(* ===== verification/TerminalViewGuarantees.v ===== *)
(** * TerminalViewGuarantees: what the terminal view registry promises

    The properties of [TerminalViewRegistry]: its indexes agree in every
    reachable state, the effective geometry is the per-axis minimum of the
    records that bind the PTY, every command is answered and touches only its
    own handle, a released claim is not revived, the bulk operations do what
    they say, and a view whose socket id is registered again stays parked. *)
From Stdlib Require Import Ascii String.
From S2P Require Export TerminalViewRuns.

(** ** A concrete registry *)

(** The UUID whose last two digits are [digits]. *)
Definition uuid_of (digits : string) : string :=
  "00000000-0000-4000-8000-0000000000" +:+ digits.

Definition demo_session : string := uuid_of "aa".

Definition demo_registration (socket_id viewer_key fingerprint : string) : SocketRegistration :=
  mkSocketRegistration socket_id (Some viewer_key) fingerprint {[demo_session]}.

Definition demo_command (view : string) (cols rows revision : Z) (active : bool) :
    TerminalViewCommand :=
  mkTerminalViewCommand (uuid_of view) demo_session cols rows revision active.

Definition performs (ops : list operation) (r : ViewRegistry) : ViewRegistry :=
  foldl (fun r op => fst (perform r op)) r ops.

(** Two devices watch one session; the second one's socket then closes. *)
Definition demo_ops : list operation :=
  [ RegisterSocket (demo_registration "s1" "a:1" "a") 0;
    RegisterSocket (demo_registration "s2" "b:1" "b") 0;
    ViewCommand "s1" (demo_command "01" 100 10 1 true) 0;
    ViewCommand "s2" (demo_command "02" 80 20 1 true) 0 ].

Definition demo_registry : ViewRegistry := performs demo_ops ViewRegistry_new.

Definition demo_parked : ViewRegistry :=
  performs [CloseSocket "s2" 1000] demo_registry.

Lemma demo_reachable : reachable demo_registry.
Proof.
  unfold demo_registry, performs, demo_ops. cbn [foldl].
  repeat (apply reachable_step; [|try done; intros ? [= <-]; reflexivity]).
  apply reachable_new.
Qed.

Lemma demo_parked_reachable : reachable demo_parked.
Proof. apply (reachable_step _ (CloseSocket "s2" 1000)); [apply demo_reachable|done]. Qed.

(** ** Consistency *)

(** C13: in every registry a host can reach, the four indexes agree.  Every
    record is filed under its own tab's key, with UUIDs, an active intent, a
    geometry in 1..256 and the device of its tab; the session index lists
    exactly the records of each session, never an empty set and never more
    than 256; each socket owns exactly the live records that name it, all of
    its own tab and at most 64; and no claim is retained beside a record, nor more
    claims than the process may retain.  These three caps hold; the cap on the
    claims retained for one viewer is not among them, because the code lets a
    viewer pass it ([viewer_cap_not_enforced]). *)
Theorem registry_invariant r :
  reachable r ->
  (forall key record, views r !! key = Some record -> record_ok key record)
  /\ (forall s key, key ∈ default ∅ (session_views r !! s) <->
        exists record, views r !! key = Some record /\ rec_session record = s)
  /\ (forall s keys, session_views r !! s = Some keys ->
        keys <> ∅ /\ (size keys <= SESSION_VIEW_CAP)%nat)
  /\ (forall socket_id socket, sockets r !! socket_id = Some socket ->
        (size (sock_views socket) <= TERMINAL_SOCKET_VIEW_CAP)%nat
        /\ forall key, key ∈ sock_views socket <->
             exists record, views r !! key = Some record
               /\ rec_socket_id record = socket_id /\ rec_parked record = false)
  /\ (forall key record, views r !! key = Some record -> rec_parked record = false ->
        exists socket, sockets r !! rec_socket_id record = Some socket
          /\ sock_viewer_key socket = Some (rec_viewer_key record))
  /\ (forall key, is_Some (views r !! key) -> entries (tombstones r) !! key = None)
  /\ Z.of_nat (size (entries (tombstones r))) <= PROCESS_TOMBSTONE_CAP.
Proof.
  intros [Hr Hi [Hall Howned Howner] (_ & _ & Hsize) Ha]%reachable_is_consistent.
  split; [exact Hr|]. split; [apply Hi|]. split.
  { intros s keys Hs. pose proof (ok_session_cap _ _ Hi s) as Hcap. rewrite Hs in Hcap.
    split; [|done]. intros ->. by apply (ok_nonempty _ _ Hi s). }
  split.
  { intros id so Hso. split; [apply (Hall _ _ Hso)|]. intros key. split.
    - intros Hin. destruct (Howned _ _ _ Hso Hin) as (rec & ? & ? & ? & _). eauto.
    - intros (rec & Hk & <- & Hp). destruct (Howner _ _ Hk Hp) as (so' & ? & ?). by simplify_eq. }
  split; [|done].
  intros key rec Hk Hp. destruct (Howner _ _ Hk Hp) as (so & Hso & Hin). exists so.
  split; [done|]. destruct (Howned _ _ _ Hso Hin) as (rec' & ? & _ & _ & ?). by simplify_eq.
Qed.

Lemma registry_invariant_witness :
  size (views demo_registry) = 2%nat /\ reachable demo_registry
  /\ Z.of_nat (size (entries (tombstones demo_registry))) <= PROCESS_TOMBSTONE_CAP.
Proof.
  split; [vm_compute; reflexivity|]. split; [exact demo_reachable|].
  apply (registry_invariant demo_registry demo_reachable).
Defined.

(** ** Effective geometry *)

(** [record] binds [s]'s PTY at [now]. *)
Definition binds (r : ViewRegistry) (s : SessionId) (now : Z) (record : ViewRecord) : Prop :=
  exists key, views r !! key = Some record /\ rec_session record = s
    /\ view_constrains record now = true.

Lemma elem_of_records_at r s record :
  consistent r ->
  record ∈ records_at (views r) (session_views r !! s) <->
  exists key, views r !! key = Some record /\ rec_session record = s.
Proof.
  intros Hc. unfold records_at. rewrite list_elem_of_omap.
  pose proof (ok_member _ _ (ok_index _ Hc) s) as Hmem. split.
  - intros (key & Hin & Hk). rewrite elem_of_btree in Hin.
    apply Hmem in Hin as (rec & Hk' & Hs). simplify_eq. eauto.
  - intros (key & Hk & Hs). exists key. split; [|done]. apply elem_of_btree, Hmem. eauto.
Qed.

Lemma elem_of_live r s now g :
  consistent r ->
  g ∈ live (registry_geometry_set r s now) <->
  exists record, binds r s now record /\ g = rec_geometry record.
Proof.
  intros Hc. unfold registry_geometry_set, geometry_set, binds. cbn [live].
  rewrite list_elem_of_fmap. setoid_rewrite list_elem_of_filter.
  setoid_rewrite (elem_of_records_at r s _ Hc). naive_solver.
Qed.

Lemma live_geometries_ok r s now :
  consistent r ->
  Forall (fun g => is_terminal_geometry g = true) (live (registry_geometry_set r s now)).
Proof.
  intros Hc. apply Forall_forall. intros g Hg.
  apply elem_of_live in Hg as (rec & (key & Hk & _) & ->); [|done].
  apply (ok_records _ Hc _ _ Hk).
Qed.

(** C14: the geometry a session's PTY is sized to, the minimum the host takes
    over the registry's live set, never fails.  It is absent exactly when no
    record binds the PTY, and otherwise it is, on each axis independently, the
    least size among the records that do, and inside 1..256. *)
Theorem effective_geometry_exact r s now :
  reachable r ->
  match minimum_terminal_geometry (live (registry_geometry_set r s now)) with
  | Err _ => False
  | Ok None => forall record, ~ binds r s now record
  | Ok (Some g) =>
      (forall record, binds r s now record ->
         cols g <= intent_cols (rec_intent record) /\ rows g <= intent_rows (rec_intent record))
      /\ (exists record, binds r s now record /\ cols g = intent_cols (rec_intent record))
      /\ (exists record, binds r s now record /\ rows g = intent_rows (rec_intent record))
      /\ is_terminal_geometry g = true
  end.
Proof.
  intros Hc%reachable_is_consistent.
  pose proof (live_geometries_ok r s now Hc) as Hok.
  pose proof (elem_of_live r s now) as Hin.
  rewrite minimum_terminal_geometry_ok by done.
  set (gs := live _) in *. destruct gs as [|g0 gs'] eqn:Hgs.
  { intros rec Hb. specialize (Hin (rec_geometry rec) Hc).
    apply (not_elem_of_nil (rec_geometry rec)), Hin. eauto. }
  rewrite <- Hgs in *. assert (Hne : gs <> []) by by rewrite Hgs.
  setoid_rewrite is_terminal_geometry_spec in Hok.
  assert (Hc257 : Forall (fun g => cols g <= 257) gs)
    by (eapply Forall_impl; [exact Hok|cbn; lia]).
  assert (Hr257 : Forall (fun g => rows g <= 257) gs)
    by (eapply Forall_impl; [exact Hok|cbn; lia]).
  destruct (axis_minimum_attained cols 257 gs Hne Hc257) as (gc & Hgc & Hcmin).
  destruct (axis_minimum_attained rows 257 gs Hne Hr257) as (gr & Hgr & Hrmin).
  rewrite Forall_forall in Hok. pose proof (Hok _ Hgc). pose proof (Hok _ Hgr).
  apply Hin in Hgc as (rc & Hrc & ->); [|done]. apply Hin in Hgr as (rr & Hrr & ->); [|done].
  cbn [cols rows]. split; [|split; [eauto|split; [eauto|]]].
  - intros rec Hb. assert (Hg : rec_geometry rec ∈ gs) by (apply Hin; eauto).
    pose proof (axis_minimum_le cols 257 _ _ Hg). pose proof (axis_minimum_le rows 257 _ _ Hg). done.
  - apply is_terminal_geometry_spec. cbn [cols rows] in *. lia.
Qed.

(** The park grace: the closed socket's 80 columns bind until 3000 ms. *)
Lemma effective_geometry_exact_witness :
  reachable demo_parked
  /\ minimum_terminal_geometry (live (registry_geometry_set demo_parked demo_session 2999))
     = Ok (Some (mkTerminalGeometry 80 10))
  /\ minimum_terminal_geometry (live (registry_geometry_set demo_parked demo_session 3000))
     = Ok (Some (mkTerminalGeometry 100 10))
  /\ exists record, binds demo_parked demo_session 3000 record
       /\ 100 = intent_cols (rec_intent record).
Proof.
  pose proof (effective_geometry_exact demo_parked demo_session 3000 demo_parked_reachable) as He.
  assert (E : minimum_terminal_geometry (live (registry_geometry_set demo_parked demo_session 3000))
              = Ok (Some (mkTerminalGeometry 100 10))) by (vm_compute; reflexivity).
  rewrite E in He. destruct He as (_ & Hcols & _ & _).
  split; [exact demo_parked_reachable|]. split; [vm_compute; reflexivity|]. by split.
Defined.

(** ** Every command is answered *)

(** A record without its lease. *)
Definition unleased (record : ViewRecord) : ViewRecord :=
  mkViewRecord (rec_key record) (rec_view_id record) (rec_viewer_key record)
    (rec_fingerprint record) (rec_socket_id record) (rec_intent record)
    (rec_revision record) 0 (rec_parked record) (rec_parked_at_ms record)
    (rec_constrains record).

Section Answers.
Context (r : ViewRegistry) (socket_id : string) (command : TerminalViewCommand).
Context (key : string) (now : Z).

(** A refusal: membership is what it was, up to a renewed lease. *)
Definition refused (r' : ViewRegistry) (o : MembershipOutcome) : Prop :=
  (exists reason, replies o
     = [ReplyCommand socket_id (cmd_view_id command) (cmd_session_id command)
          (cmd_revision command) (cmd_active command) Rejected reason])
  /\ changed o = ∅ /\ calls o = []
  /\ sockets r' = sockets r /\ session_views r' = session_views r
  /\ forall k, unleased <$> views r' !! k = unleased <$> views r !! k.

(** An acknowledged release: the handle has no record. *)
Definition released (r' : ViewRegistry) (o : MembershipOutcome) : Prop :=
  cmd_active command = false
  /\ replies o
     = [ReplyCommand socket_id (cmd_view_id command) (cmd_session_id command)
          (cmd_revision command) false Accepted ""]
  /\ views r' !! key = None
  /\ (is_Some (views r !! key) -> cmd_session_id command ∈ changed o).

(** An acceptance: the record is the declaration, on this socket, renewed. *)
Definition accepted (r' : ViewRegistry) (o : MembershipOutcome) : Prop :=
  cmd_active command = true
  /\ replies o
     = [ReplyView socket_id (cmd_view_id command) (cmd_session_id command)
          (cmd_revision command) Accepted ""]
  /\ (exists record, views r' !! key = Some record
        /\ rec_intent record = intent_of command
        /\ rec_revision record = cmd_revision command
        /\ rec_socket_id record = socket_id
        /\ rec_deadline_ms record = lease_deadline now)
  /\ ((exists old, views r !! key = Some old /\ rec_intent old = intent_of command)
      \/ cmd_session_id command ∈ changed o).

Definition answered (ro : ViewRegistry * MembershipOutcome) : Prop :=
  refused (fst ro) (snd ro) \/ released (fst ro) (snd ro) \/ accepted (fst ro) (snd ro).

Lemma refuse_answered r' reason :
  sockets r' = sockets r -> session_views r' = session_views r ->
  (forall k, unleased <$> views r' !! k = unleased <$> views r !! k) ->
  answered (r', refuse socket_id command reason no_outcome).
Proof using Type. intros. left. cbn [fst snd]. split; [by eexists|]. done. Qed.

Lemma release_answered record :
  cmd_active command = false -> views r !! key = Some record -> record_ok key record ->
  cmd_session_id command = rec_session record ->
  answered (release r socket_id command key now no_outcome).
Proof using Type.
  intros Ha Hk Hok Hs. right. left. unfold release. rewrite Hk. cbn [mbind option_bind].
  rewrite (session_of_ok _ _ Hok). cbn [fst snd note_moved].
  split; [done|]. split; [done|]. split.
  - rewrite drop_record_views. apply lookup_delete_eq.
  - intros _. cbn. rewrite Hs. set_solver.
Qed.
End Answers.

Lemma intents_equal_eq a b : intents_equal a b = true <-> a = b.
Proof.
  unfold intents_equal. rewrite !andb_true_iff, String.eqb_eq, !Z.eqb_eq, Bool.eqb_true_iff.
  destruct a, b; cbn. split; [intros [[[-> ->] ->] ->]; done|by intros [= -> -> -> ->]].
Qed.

§ Goal of the exercise:
Restate word for word the lines above, beginning at the first one and ending at the line that carries "own handle, a".

§ Answer space:
(* ===== verification/TerminalViewGuarantees.v ===== *)
(** * TerminalViewGuarantees: what the terminal view registry promises

    The properties of [TerminalViewRegistry]: its indexes agree in every
    reachable state, the effective geometry is the per-axis minimum of the
    records that bind the PTY, every command is answered and touches only its
    own handle, a released claim is not revived, the bulk operations do what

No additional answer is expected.